### TASK STATEMENT
Write out the full listing exactly as it appears below.

(EXTRACTED MATERIAL begins)

Lemma linearization_ended p0 h ops p id fl :
  url svc = host_url → flight_lin h ops id fl → linearization host_handler h ops p0 p →
  linearization host_handler (h ++ reply_of id fl) ops p0 p.
Proof.
  intros Hu Hfl Hl. destruct Hfl as [He|(HS & _ & _ & Hop)]; unfold reply_of.
  - destruct (fl_services fl) as [Svc|] eqn:HS; [|by rewrite app_nil_r].
    destruct (fl_future fl); rewrite ?app_nil_r; try done.
    case_decide as Heq; [|by rewrite app_nil_r]. subst Svc.
    destruct (He _ svc eq_refl); [by apply elem_of_singleton|done].
  - rewrite HS. destruct (fl_future fl) as [| | | | |res]; rewrite ?app_nil_r; try done.
    rewrite decide_True by done. destruct Hop as (o & Ho & <- & Hrel). by apply linearization_reply.
Qed.

Lemma linearized_end u p0 h ops st id fl n' :
  url svc = host_url → async_ok u st → linearized p0 h ops st →
  as_flights st !! id = Some fl →
  may_leave (fl_arg fl) (fl_future fl) (network (as_world st)).2 n' →
  ∃ ops', linearized p0 (h ++ reply_of id fl) ops' (ended id fl n' st).
Proof.
  intros Hu Hok Hlz Hid Hn. pose proof Hlz as [Hl Hi Hfl].
  assert (∀ ops', (∀ id' fl', id' ≠ id → flight_lin h ops id' fl' → flight_lin h ops' id' fl') →
    map_Forall (flight_lin (h ++ reply_of id fl) ops') (delete id (as_flights st))) as Hmap.
  { intros ops' Hold id' fl' [Hne Hl']%lookup_delete_Some.
    apply flight_lin_history, Hold; [done|]. by apply Hfl. }
  destruct (linearized_leave _ _ _ _ _ _ _ _ Hu Hok Hlz Hid Hn) as [Hs|(Hnr & o & Ho & Hl' & Hi')].
  - assert (provider_state (as_world (ended id fl n' st)) = provider_state (as_world st)) as Hs' by done.
    exists ops. split; rewrite ?Hs'; [|done|by apply Hmap].
    apply linearization_ended; [done|by apply Hfl|done].
  - exists (ops ++ [o]). split; [|done|].
    + unfold reply_of. destruct (fl_services fl), (fl_future fl); rewrite ?app_nil_r; try done.
      by destruct (Hnr res).
    + apply Hmap. intros id' fl' Hne. apply flight_lin_op. by rewrite Ho.
Qed.

Lemma linearized_begin p0 h ops id arg b self w locks flights :
  (∀ arg', Called id arg' ∉ h) → direct (Execute b) →
  linearized p0 h ops (mkAsyncServer self w locks flights) →
  linearized p0 (h ++ [Called id arg]) ops
    (mkAsyncServer self w locks (<[id := mkFlight arg (Execute b) (Some {[svc]})]> flights)).
Proof.
  intros Hnew Hd [Hl Hi Hfl]. simpl in *. split; simpl; [by apply linearization_call|done|].
  apply map_Forall_insert_2.
  - right. split_and!; [done|done|set_solver|]. simpl.
    intros (o & -> & Ho)%list_elem_of_fmap. by apply (lin_called _ _ _ _ _ Hl), Hnew in Ho.
  - eapply map_Forall_impl; [exact Hfl|]. intros id' fl'. apply flight_lin_history.
Qed.

(** Every run is linearized. *)
Lemma observed_linearized u st0 h st :
  async_reachable metadata_value overflow_checks u st0 →
  map_Forall (λ _ fl, elsewhere (fl_services fl)) (as_flights st0) →
  url svc = host_url → invariant (provider_state (as_world st0)) →
  observed st0 h st → ∃ ops, linearized (provider_state (as_world st0)) h ops st.
Proof.
  intros Hr Hel Hu Hi Hobs. set (p0 := provider_state (as_world st0)).
  assert (∀ h st, observed st0 h st → async_ok u st) as Hok.
  { intros h1 st1 Ho%observed_steps. clear -Hr Ho. apply async_reachable_ok in Hr.
    induction Ho; [done|]. by eapply IHHo, async_step_ok. }
  induction Hobs as [|h self w self' w' locks flights Ho IH Hq|h id request arg b self w locks flights Ho IH Hid Hnew Hb Hs
    |h id request arg b self w locks flights Ho IH Hid Hb Hs|h st st' Ho IH Hp|h id fl n' st Ho IH Hid Hn].
  - exists []. split; [apply linearization_nil|done|]. eapply map_Forall_impl; [exact Hel|]. by left.
  - destruct IH as (ops & [Hl Hi' Hfl]). pose proof (ok_server _ _ (Hok _ _ Ho)) as Hsrv.
    pose proof (quiet_state _ _ _ _ _ _ _ Hsrv Hq) as Hn. simpl in *.
    exists ops. split; simpl; by rewrite ?Hn.
  - destruct IH as (ops & Hl). exists ops. apply linearized_begin; [done| |done].
    by eapply (begin_direct u self w); [apply (Hok _ _ Ho)|..].
  - destruct IH as (ops & [Hl Hi' Hfl]). exists ops. split; simpl; [done|done|].
    apply map_Forall_insert_2; [by left|done].
  - destruct IH as (ops & Hl). eapply linearized_poll; [done|by apply (Hok _ _ Ho)|done|done].
  - destruct IH as (ops & Hl). eapply linearized_end; [done|by apply (Hok _ _ Ho)|done..].
Qed.
(** C8: Requests that are in flight at the same time linearize.  From any reachable
    state, however the polls of requests to the provider are interleaved with one
    another, with other requests, registrations, prunes, tasks and abandoned
    requests, there is a sequence of operations that takes the provider from its
    first state to its last one and explains what the clients saw: each operation is
    a request that was called, with its intent, and runs the handler exactly once;
    each reply is the answer the handler gave to that request; and a request that was
    called after another one got its reply comes after it.  A request that is
    abandoned has no reply; it is an operation if the handler ran for it. *)
Theorem requests_linearize u st0 h st :
  async_reachable metadata_value overflow_checks u st0 →
  map_Forall (λ _ fl, elsewhere (fl_services fl)) (as_flights st0) →
  url svc = host_url → invariant (provider_state (as_world st0)) →
  observed st0 h st →
  ∃ ops, linearization host_handler h ops
    (provider_state (as_world st0)) (provider_state (as_world st)).
Proof.
  intros Hr Hel Hu Hi Hobs. destruct (observed_linearized u st0 h st) as (ops & [Hl _ _]); [done..|].
  by exists ops.
Qed.
End runs.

(EXTRACTED MATERIAL ends)

### RESULT FOR THIS TASK
Lemma linearization_ended p0 h ops p id fl :
  url svc = host_url → flight_lin h ops id fl → linearization host_handler h ops p0 p →
  linearization host_handler (h ++ reply_of id fl) ops p0 p.
Proof.
  intros Hu Hfl Hl. destruct Hfl as [He|(HS & _ & _ & Hop)]; unfold reply_of.
  - destruct (fl_services fl) as [Svc|] eqn:HS; [|by rewrite app_nil_r].
    destruct (fl_future fl); rewrite ?app_nil_r; try done.
    case_decide as Heq; [|by rewrite app_nil_r]. subst Svc.
    destruct (He _ svc eq_refl); [by apply elem_of_singleton|done].
  - rewrite HS. destruct (fl_future fl) as [| | | | |res]; rewrite ?app_nil_r; try done.
    rewrite decide_True by done. destruct Hop as (o & Ho & <- & Hrel). by apply linearization_reply.
Qed.

Lemma linearized_end u p0 h ops st id fl n' :
  url svc = host_url → async_ok u st → linearized p0 h ops st →
  as_flights st !! id = Some fl →
  may_leave (fl_arg fl) (fl_future fl) (network (as_world st)).2 n' →
  ∃ ops', linearized p0 (h ++ reply_of id fl) ops' (ended id fl n' st).
Proof.
  intros Hu Hok Hlz Hid Hn. pose proof Hlz as [Hl Hi Hfl].
  assert (∀ ops', (∀ id' fl', id' ≠ id → flight_lin h ops id' fl' → flight_lin h ops' id' fl') →
    map_Forall (flight_lin (h ++ reply_of id fl) ops') (delete id (as_flights st))) as Hmap.
  { intros ops' Hold id' fl' [Hne Hl']%lookup_delete_Some.
    apply flight_lin_history, Hold; [done|]. by apply Hfl. }
  destruct (linearized_leave _ _ _ _ _ _ _ _ Hu Hok Hlz Hid Hn) as [Hs|(Hnr & o & Ho & Hl' & Hi')].
  - assert (provider_state (as_world (ended id fl n' st)) = provider_state (as_world st)) as Hs' by done.
    exists ops. split; rewrite ?Hs'; [|done|by apply Hmap].
    apply linearization_ended; [done|by apply Hfl|done].
  - exists (ops ++ [o]). split; [|done|].
    + unfold reply_of. destruct (fl_services fl), (fl_future fl); rewrite ?app_nil_r; try done.
      by destruct (Hnr res).
    + apply Hmap. intros id' fl' Hne. apply flight_lin_op. by rewrite Ho.
Qed.

Lemma linearized_begin p0 h ops id arg b self w locks flights :
  (∀ arg', Called id arg' ∉ h) → direct (Execute b) →
  linearized p0 h ops (mkAsyncServer self w locks flights) →
  linearized p0 (h ++ [Called id arg]) ops
    (mkAsyncServer self w locks (<[id := mkFlight arg (Execute b) (Some {[svc]})]> flights)).
Proof.
  intros Hnew Hd [Hl Hi Hfl]. simpl in *. split; simpl; [by apply linearization_call|done|].
  apply map_Forall_insert_2.
  - right. split_and!; [done|done|set_solver|]. simpl.
    intros (o & -> & Ho)%list_elem_of_fmap. by apply (lin_called _ _ _ _ _ Hl), Hnew in Ho.
  - eapply map_Forall_impl; [exact Hfl|]. intros id' fl'. apply flight_lin_history.
Qed.

(** Every run is linearized. *)
Lemma observed_linearized u st0 h st :
  async_reachable metadata_value overflow_checks u st0 →
  map_Forall (λ _ fl, elsewhere (fl_services fl)) (as_flights st0) →
  url svc = host_url → invariant (provider_state (as_world st0)) →
  observed st0 h st → ∃ ops, linearized (provider_state (as_world st0)) h ops st.
Proof.
  intros Hr Hel Hu Hi Hobs. set (p0 := provider_state (as_world st0)).
  assert (∀ h st, observed st0 h st → async_ok u st) as Hok.
  { intros h1 st1 Ho%observed_steps. clear -Hr Ho. apply async_reachable_ok in Hr.
    induction Ho; [done|]. by eapply IHHo, async_step_ok. }
  induction Hobs as [|h self w self' w' locks flights Ho IH Hq|h id request arg b self w locks flights Ho IH Hid Hnew Hb Hs
    |h id request arg b self w locks flights Ho IH Hid Hb Hs|h st st' Ho IH Hp|h id fl n' st Ho IH Hid Hn].
  - exists []. split; [apply linearization_nil|done|]. eapply map_Forall_impl; [exact Hel|]. by left.
  - destruct IH as (ops & [Hl Hi' Hfl]). pose proof (ok_server _ _ (Hok _ _ Ho)) as Hsrv.
    pose proof (quiet_state _ _ _ _ _ _ _ Hsrv Hq) as Hn. simpl in *.
    exists ops. split; simpl; by rewrite ?Hn.
  - destruct IH as (ops & Hl). exists ops. apply linearized_begin; [done| |done].
    by eapply (begin_direct u self w); [apply (Hok _ _ Ho)|..].
  - destruct IH as (ops & [Hl Hi' Hfl]). exists ops. split; simpl; [done|done|].
    apply map_Forall_insert_2; [by left|done].
  - destruct IH as (ops & Hl). eapply linearized_poll; [done|by apply (Hok _ _ Ho)|done|done].
  - destruct IH as (ops & Hl). eapply linearized_end; [done|by apply (Hok _ _ Ho)|done..].
Qed.
(** C8: Requests that are in flight at the same time linearize.  From any reachable
    state, however the polls of requests to the provider are interleaved with one
    another, with other requests, registrations, prunes, tasks and abandoned
    requests, there is a sequence of operations that takes the provider from its
    first state to its last one and explains what the clients saw: each operation is
    a request that was called, with its intent, and runs the handler exactly once;
    each reply is the answer the handler gave to that request; and a request that was
    called after another one got its reply comes after it.  A request that is
    abandoned has no reply; it is an operation if the handler ran for it. *)
Theorem requests_linearize u st0 h st :
  async_reachable metadata_value overflow_checks u st0 →
  map_Forall (λ _ fl, elsewhere (fl_services fl)) (as_flights st0) →
  url svc = host_url → invariant (provider_state (as_world st0)) →
  observed st0 h st →
  ∃ ops, linearization host_handler h ops
    (provider_state (as_world st0)) (provider_state (as_world st)).
Proof.
  intros Hr Hel Hu Hi Hobs. destruct (observed_linearized u st0 h st) as (ops & [Hl _ _]); [done..|].
  by exists ops.
Qed.
End runs.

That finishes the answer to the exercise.